Lines from the line with "match partition sub" to the line with "v else None" in the entries below, and only those, must be output exactly, with both ends included.

------------------------------

(** * DockerCleanUpBot: a shallow embedding of [DockerCleanUpBot.py]

    The script logs into Azure and into a container registry, lists the
    repositories, lists the manifests of every repository, collects the
    images that are 90 days old or more, and (unless [--dry-run] is given)
    deletes them one by one.

    Layout of the development:
    - [PyStr]    : the [str] methods the script calls ([split], [replace],
                   slices), on lists of characters;
    - [Json]     : JSON values, their texts, and the dictionary access the
                   script performs on a parsed manifest;
    - [Pandas]   : timestamps, [tz_localize(None)], [Timedelta.days];
    - [Bot]      : [main] itself, in a state-and-exception monad over an
                   abstract outside world (the [az] command line, the
                   clock, the library parsers);
    - [Ref]      : one outside world that computes: a machine that answers
                   from a queue, a JSON parser, a timestamp parser;
    - the vocabulary of the properties and some concrete registries;
    - the proofs: a small Hoare logic for the monad, then one part per
      property (the counters, the retention decision, the repository
      enumerator, fail fast, dry runs, live runs, the manifest collector);
    - the theorems applied to the concrete registries. *)

From Stdlib Require Import String Ascii List ZArith Lia Bool Arith.
Import ListNotations.

Set Implicit Arguments.
Set Warnings "-register-all".

(* ===================================================================== *)
(** ** Python strings *)
(* ===================================================================== *)

Module PyStr.

(** A Python [str] is a sequence of code points.  Characters are modelled
    as [ascii] (one byte each): every separator the script uses is an ASCII
    character, and no byte of a multi-byte UTF-8 sequence is ASCII, so
    splitting and filtering bytes agrees with splitting and filtering code
    points. *)
Definition str := list ascii.

(** String literals of the script. *)
Definition lit (s : string) : str := list_ascii_of_string s.

Definition newline : ascii := "010"%char.
Definition space : ascii := " "%char.

Fixpoint str_eqb (a b : str) : bool :=
  match a, b with
  | [], [] => true
  | x :: a', y :: b' => Ascii.eqb x y && str_eqb a' b'
  | _, _ => false
  end.

(** [s.startswith(p)], returning what follows the prefix. *)
Fixpoint strip_prefix (p s : str) : option str :=
  match p, s with
  | [], _ => Some s
  | a :: p', b :: s' => if Ascii.eqb a b then strip_prefix p' s' else None
  | _ :: _, [] => None
  end.

(** [s.partition(sep)]: the text before and after the first occurrence of
    [sep], or [None] when [sep] does not occur. *)
Fixpoint partition (sep s : str) : option (str * str) :=
  match strip_prefix sep s with
  | Some rest => Some ([], rest)
  | None =>
      match s with
      | [] => None
      | c :: s' =>
          match partition sep s' with
          | Some (before, after) => Some (c :: before, after)
          | None => None
          end
      end
  end.

(** [sub in s]. *)
Definition contains (sub s : str) : bool :=
  match partition sub s with Some _ => true | None => false end.

(** [s.split(sep)] for a non-empty separator: cut at the occurrences of
    [sep], found from left to right without overlap.  Every cut consumes at
    least one character, so [length s] rounds are enough (see
    [split_fuel_enough]).  Python raises [ValueError] on an empty separator;
    the script only passes the constants ["\n"] and ["},"]. *)
Fixpoint split_fuel (n : nat) (sep s : str) : list str :=
  match n with
  | O => [s]
  | S n' =>
      match partition sep s with
      | None => [s]
      | Some (before, after) => before :: split_fuel n' sep after
      end
  end.

Definition split (sep s : str) : list str := split_fuel (length s) sep s.

(** [sep.join(pieces)]. *)
Fixpoint join (sep : str) (pieces : list str) : str :=
  match pieces with
  | [] => []
  | [p] => p
  | p :: rest => p ++ sep ++ join sep rest
  end.

(** [s.replace(old, new)] for a non-empty [old]: the pieces between the
    occurrences of [old], glued with [new]. *)
Definition replace (old new s : str) : str := join new (split old s).

(** The slice [s[1:-1]]. *)
Definition slice_1_m1 (s : str) : str := removelast (tl s).

(** The slice [l[:-1]] of a list. *)
Definition slice_to_m1 {A} (l : list A) : list A := removelast l.

End PyStr.
Import PyStr.

(* ===================================================================== *)
(** ** JSON values *)
(* ===================================================================== *)

Module Json.

(** What [json.loads] returns.  A number keeps the text of its literal
    (the script never computes with one); an object keeps its members in
    the order of the text. *)
Inductive json : Type :=
| JNull
| JBool (b : bool)
| JNum (literal : str)
| JStr (s : str)
| JArr (items : list json)
| JObj (members : list (str * json)).

(** Lookup in the [dict] built from an object: of two members with the
    same key the later one wins. *)
Fixpoint dict_get (key : str) (members : list (str * json)) : option json :=
  match members with
  | [] => None
  | (k, v) :: rest =>
      match dict_get key rest with
      | Some v' => Some v'
      | None => if str_eqb k key then Some v else None
      end
  end.

(** *** JSON texts

    [dumps] is the compact text of a value ([json.dumps] with separators
    [","] and [":"]); [pretty] is the layout the [az] command line prints
    ([json.dumps] with [indent=2], separators [","] and [": "], non-ASCII
    characters left as they are). *)

Definition quote : ascii := ascii_of_nat 34.
Definition backslash : ascii := ascii_of_nat 92.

------------------------------

* [Solution to this exercise]:
  match partition sub s with Some _ => true | None => false end.

(** [s.split(sep)] for a non-empty separator: cut at the occurrences of
    [sep], found from left to right without overlap.  Every cut consumes at
    least one character, so [length s] rounds are enough (see
    [split_fuel_enough]).  Python raises [ValueError] on an empty separator;
    the script only passes the constants ["\n"] and ["},"]. *)
Fixpoint split_fuel (n : nat) (sep s : str) : list str :=
  match n with
  | O => [s]
  | S n' =>
      match partition sep s with
      | None => [s]
      | Some (before, after) => before :: split_fuel n' sep after
      end
  end.

Definition split (sep s : str) : list str := split_fuel (length s) sep s.

(** [sep.join(pieces)]. *)
Fixpoint join (sep : str) (pieces : list str) : str :=
  match pieces with
  | [] => []
  | [p] => p
  | p :: rest => p ++ sep ++ join sep rest
  end.

(** [s.replace(old, new)] for a non-empty [old]: the pieces between the
    occurrences of [old], glued with [new]. *)
Definition replace (old new s : str) : str := join new (split old s).

(** The slice [s[1:-1]]. *)
Definition slice_1_m1 (s : str) : str := removelast (tl s).

(** The slice [l[:-1]] of a list. *)
Definition slice_to_m1 {A} (l : list A) : list A := removelast l.

End PyStr.
Import PyStr.

(* ===================================================================== *)
(** ** JSON values *)
(* ===================================================================== *)

Module Json.

(** What [json.loads] returns.  A number keeps the text of its literal
    (the script never computes with one); an object keeps its members in
    the order of the text. *)
Inductive json : Type :=
| JNull
| JBool (b : bool)
| JNum (literal : str)
| JStr (s : str)
| JArr (items : list json)
| JObj (members : list (str * json)).

(** Lookup in the [dict] built from an object: of two members with the
    same key the later one wins. *)
Fixpoint dict_get (key : str) (members : list (str * json)) : option json :=
  match members with
  | [] => None
  | (k, v) :: rest =>
      match dict_get key rest with
      | Some v' => Some v'
      | None => if str_eqb k key then Some v else None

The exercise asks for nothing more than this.